È morta domenica scorsa, è morta a 17 anni ed è morta, sostanzialmente, perché affetta dal male più grave del XX secolo: la depressione. Benvenuti in Olanda, nel Paese dove la giovanissima Noa Pothoven ha deciso di prendere la via dell’eutanasia dopo una vita tremenda, segnata dalla malattia psichica generata dal trauma subito a 11 anni. Il Corriere della Sera ripercorre le tappe inquietanti della vita di Noa, molestata due volte a 11 e 12 anni durante delle feste per bimbi: poi a 14 anni due uomini l’hanno sorpresa in un sobborgo di Arnhem e l’hanno violentata in più riprese. Non una, non due, ma tre traumi del genere hanno segnato per sempre il corpo e la mente di Noa: «anoressia, depressione, disturbo da stress post-traumatico», una «non vita», descrive lei nel suo ultimo toccante ma disperato messaggio d’addio apparso lo scorso weekend su Instagram. Non ha trovato una voce che la potesse ascoltare, comprendere o anche semplicemente abbracciare in quel dramma che avrebbe segnato chiunque: nessuno sa cosa sarebbe successo se una vera compagnia al suo dolore si fosse palesata, o semplicemente se Noa si fosse fidata di qualcun altro al mondo che non la tradisse più.
IL MESSAGGIO D’ADDIO A 17 ANNI PRIMA DELL’EUTANASIA
«A lungo ho pensato se condividere questo ultimo post. Forse sembrerà inaspettato, ma questo è un progetto che ho da molto tempo, non è una decisione d’impulso. Entro massimo 10 giorni morirò. Dopo anni di battaglie, il combattimento è finito. Ho smesso di bere e mangiare e dopo molte discussioni e valutazioni, è stato deciso di lasciarmi andare perché la mia sofferenza è insopportabile» scrive Noa nel suo ultimo messaggio social, aggiungendo «Respiro, ma non ho mai vissuto: non cercate di convincermi. Amore è lasciare andare, in ogni caso». In Olanda l’eutanasia può essere accordata a partire dai 12 anni di età: la legge lo prevede, ma solo dopo che un medico abbia certificato che la sofferenza del paziente è insopportabile e senza via di uscita.

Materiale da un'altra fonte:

(** * Thread manager and delta streaming of [backend/agent.py]

    A shallow embedding of the conversation-thread operations of
    [backend/agent.py] ([_extract_content], [search_streaming],
    [get_thread_list], [rename_thread], [delete_thread]) and of the
    frame generator of [backend/app.py] ([api_chat]), followed by the
    properties the specification states about them.

    Python [str] values are [string]s; [dict]s with string keys are
    [gmap string _]; Python [set]s of thread ids are [gset string]; SQL
    tables are lists of rows.  Exceptions are explicit outcomes. *)

From Stdlib Require Import ZArith Lia.
From stdpp Require Import base option list strings gmap fin_maps.

Local Open Scope Z_scope.
Local Open Scope nat_scope.

(** ** Python string primitives *)

Module PyStr.

(** [text.startswith(prefix)]. *)
Fixpoint startswith (text pre : string) {struct pre} : bool :=
  match pre, text with
  | EmptyString, _ => true
  | String _ _, EmptyString => false
  | String a pre', String b text' =>
      if Ascii.eqb a b then startswith text' pre' else false
  end.

(** [text[n:]]. *)
Fixpoint slice_from (n : nat) (text : string) {struct n} : string :=
  match n, text with
  | O, _ => text
  | S _, EmptyString => EmptyString
  | S n', String _ text' => slice_from n' text'
  end.

(** Truthiness of a [str]: [bool(text)]. *)
Definition truthy (text : string) : bool :=
  match text with
  | EmptyString => false
  | String _ _ => true
  end.

(** [sep.join(parts)] for [sep = ""]. *)
Definition join_empty (parts : list string) : string :=
  fold_right String.append EmptyString parts.

End PyStr.

(** ** Message content *)

(** A content block of a LangChain message: a bare [str], a [dict]
    (string keys; the ["text"] entry of a text block is a [str]), or any
    other object. *)
Inductive block : Type :=
| BStr (s : string)
| BDict (d : gmap string string)
| BOther.

(** [message.content]: a [str] or a [list] of blocks. *)
Inductive content : Type :=
| CStr (s : string)
| CList (blocks : list block).

(** One iteration of the loop of [_extract_content]: the effect of a
    block on [text_parts]. *)
Definition extract_step (text_parts : list string) (b : block) : list string :=
  match b with
  | BDict d =>
      match d !! "text" with
      | Some t => text_parts ++ [t]
      | None => text_parts
      end
  | BStr s => text_parts ++ [s]
  | BOther => text_parts
  end.

(** [_extract_content(content)]. *)
Definition _extract_content (c : content) : string :=
  match c with
  | CList blocks =>
      let text_parts := fold_left extract_step blocks [] in
      PyStr.join_empty text_parts
  | CStr s => s
  end.

(** The textual part of a block, when it has one. *)
Definition block_text (b : block) : option string :=
  match b with
  | BStr s => Some s
  | BDict d => d !! "text"
  | BOther => None
  end.

(** ** Messages and stream items *)

(** A message object as the code observes it. *)
Record message : Type := Message {
  class_name : string;           (* type(message).__name__ *)
  msg_type : option string;      (* message.type, when hasattr(message, "type") *)
  msg_content : option content;  (* getattr(message, "content", None) *)
  msg_id : option string         (* message.id, when hasattr(message, "id") *)
}.
Lemma page_reports_filter (items : list (nat * Py.str)) :
  flat_map page_report items = flat_map page_block (filter has_content items).
Proof.
  induction items as [|item items IH]; [reflexivity|].
  simpl. rewrite IH. unfold page_report at 1. rewrite strip_has_content.
  destruct (has_content item); reflexivity.
Qed.

Lemma print_pdf_info_preamble (r : PdfInfo) :
  fst (print_pdf_info r)
  = report_preamble r ++ flat_map page_report (Py.enumerate (text r) 1).
Proof.
  rewrite print_pdf_info_run. unfold report_preamble. cbn [fst].
  simpl. now rewrite <- app_assoc.
Qed.

(** X14. [print_pdf_info] always returns, and its output is the line with
    the page count, the OCR note when [has_images] is set, the line
    ['Text content:'], and then one block for each entry of [text] that
    has a character other than whitespace, in order and under its
    position in the list, counted from 1. *)
Theorem report_structure (r : PdfInfo) :
  print_pdf_info r
  = (report_preamble r
     ++ flat_map page_block (filter has_content (Py.enumerate (text r) 1)),
     Returned tt).
Proof.
  pose proof (print_pdf_info_preamble r) as H.
  rewrite page_reports_filter in H. rewrite <- H.
  rewrite print_pdf_info_run. reflexivity.
Qed.

End PresenterFurther.

(** ** More on [main] *)

Section CommandLineFurther.

Variable w : World.

(** [main] without an argument, by what [input] reads. *)
Lemma main_none_run :
  main w None =
  match stdin_line w with
  | Ok line => (prompt_event :: fst (main w (Some line)), snd (main w (Some line)))
  | Err e =>
      ([prompt_event; EvLibRaise e; EvStderr ((Py.lit "Error: " ++ exc_str e) ++ Py.nl)],
       Raised (SystemExit 1))
  end.
Proof.
  unfold main, input, prompt_event, try_except, call, bind, ret, print_stderr, emit, raise.
  destruct (stdin_line w) as [line|e]; [|reflexivity].
  destruct (extract_pdf_info w line) as [t [r|[e|c]]]; simpl; try reflexivity.
  rewrite print_pdf_info_run. reflexivity.
Qed.

(** [main] after an extraction that returned. *)
Lemma main_after_return path r :
  snd (extract_pdf_info w path) = Returned r ->
  main w (Some path)
  = (fst (extract_pdf_info w path) ++ report_preamble r
       ++ flat_map page_report (Py.enumerate (text r) 1),
     Returned tt).
Proof.
  intros Hr. rewrite main_run, <- print_pdf_info_preamble.
  destruct (extract_pdf_info w path) as [t o]. simpl in Hr. subst o. reflexivity.
Qed.




(** X17. When [input] fails, [main] has written the prompt, reports the
    failure on standard error as ['Error: '] and [str] of the exception,
    without the extractor's prefix, and exits with status 1; no document
    is opened. *)
Theorem main_prompt_fails (e : ExcInfo) :
  stdin_line w = Err e ->
  main w None
  = ([EvStdout (Py.lit "Enter PDF file path: "); EvLibRaise e;
      EvStderr ((Py.lit "Error: " ++ exc_str e) ++ Py.nl)],
     Raised (SystemExit 1)).
Proof. intros H. rewrite main_none_run, H. reflexivity. Qed.

(** X18. For a document with pages whose extraction returns, [main]
    prints, after the diagnostics, the count of all pages and at most
    one page block, that of page 1: the block is there exactly when the
    entry has a character other than whitespace. *)
Theorem report_shows_first_page_only path pdf p rest r :
  pdfplumber_open w path = Ok pdf ->
  pages pdf = Ok (p :: rest) ->
  snd (extract_pdf_info w path) = Returned r ->
  exists entry,
    text r = [entry] /\ num_pages r = S (length rest) /\
    main w (Some path)
    = (fst (extract_pdf_info w path) ++ report_preamble r
         ++ (if has_content (1, entry) then page_block (1, entry) else []),
       Returned tt).
Proof.
  intros Hopen Hpages Hr. rewrite (main_after_return path Hr).
  rewrite (extract_pdf_info_first_page w path Hopen Hpages) in Hr |- *.
  destruct (page_body w (1, p) ([], false)) as [tb [[[txt flag] k]|[e|k]]] eqn:E;
    simpl in Hr; inversion Hr; subst r; clear Hr. cbn [text num_pages fst].
  destruct (page_body_appends _ _ _ _ _ E) as [entry ->].
  exists entry. repeat split. simpl. rewrite app_nil_r.
  unfold page_report. rewrite strip_has_content. reflexivity.
Qed.

(** X19. A first page whose text layer is whitespace only is not OCR'd,
    and its entry prints nothing: the report ends after the line
    ['Text content:'] although the [text] list has an entry. *)
Theorem whitespace_text_layer_gives_empty_report path pdf p rest t cs imgs :
  pdfplumber_open w path = Ok pdf ->
  pages pdf = Ok (p :: rest) ->
  extract_text p = Ok (Some t) -> t <> [] -> forallb Py.isspace t = true ->
  chars p = Ok cs -> images p = Ok imgs ->
  snd (extract_pdf_info w path)
  = Returned {| text := [t]; num_pages := S (length rest); has_images := false |} /\
  ocr_calls (fst (extract_pdf_info w path)) = [] /\
  main w (Some path)
  = (fst (extract_pdf_info w path)
       ++ report_preamble {| text := [t]; num_pages := S (length rest);
                             has_images := false |},
     Returned tt).
Proof.
  intros Hopen Hpages Ht Hne Hblank Hcs Himgs.
  assert (Hr : snd (extract_pdf_info w path)
    = Returned {| text := [t]; num_pages := S (length rest); has_images := false |}).
  { rewrite (extract_pdf_info_first_page w path Hopen Hpages).
    run_def. rewrite Ht, Hcs, Himgs. destruct t; [congruence|reflexivity]. }
  split; [exact Hr|split].
  - rewrite (extract_pdf_info_first_page w path Hopen Hpages).
    run_def. rewrite Ht, Hcs, Himgs. destruct t; [congruence|reflexivity].
  - rewrite (main_after_return path Hr). cbn [text]. simpl flat_map.
    unfold page_report. rewrite strip_has_content. unfold has_content. cbn [snd].
    rewrite Hblank. simpl. rewrite ?app_nil_r. reflexivity.
Qed.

In mano ad un medico è dunque affidata la possibilità per una qualsiasi 12, 13, 14 o 17enne come Noa di togliersi la vita prima che quella stessa esistenza potesse trovare il modo di far riaccadere una luce di speranza e di libertà. In maniera molto cruda ma certamente contro corrente in queste ore dove in tanti “lodano” la possibilità di scelta data in casi come questi, il collega del Foglio Giulio Meotti ha scritto su Twitter «”Stuprata da bambina. In Olanda ottiene l’eutanasia”. Benvenuti nel mondo post-umano e post-cristiano dove si concede eutanasia anche ai depressi, il nichilismo più osceno irrompe sulla scena e la libertà è un sasso che la gente rode fino a uccidersi». Al netto dei giudizi, il problema della libertà è insito e centrale nel caso di Noa e di tutti quelle 6.585 persone che hanno chiesto e ottenuto l’eutanasia in Olanda nel solo 2017. Amore – e libertà – è davvero solo “lasciare andare”? Di fronte al dramma umano, ripetiamo, incommensurabile, la vera risposta può solo essere quella di rimanere al proprio posto per “rispetto dell’altro”? O forse vi è una maggiore convenienza umana nel poter testimoniare (e ricevere) l’amore che aiuti ad affrontare il dolore e l’agonia in modo ancora più umano?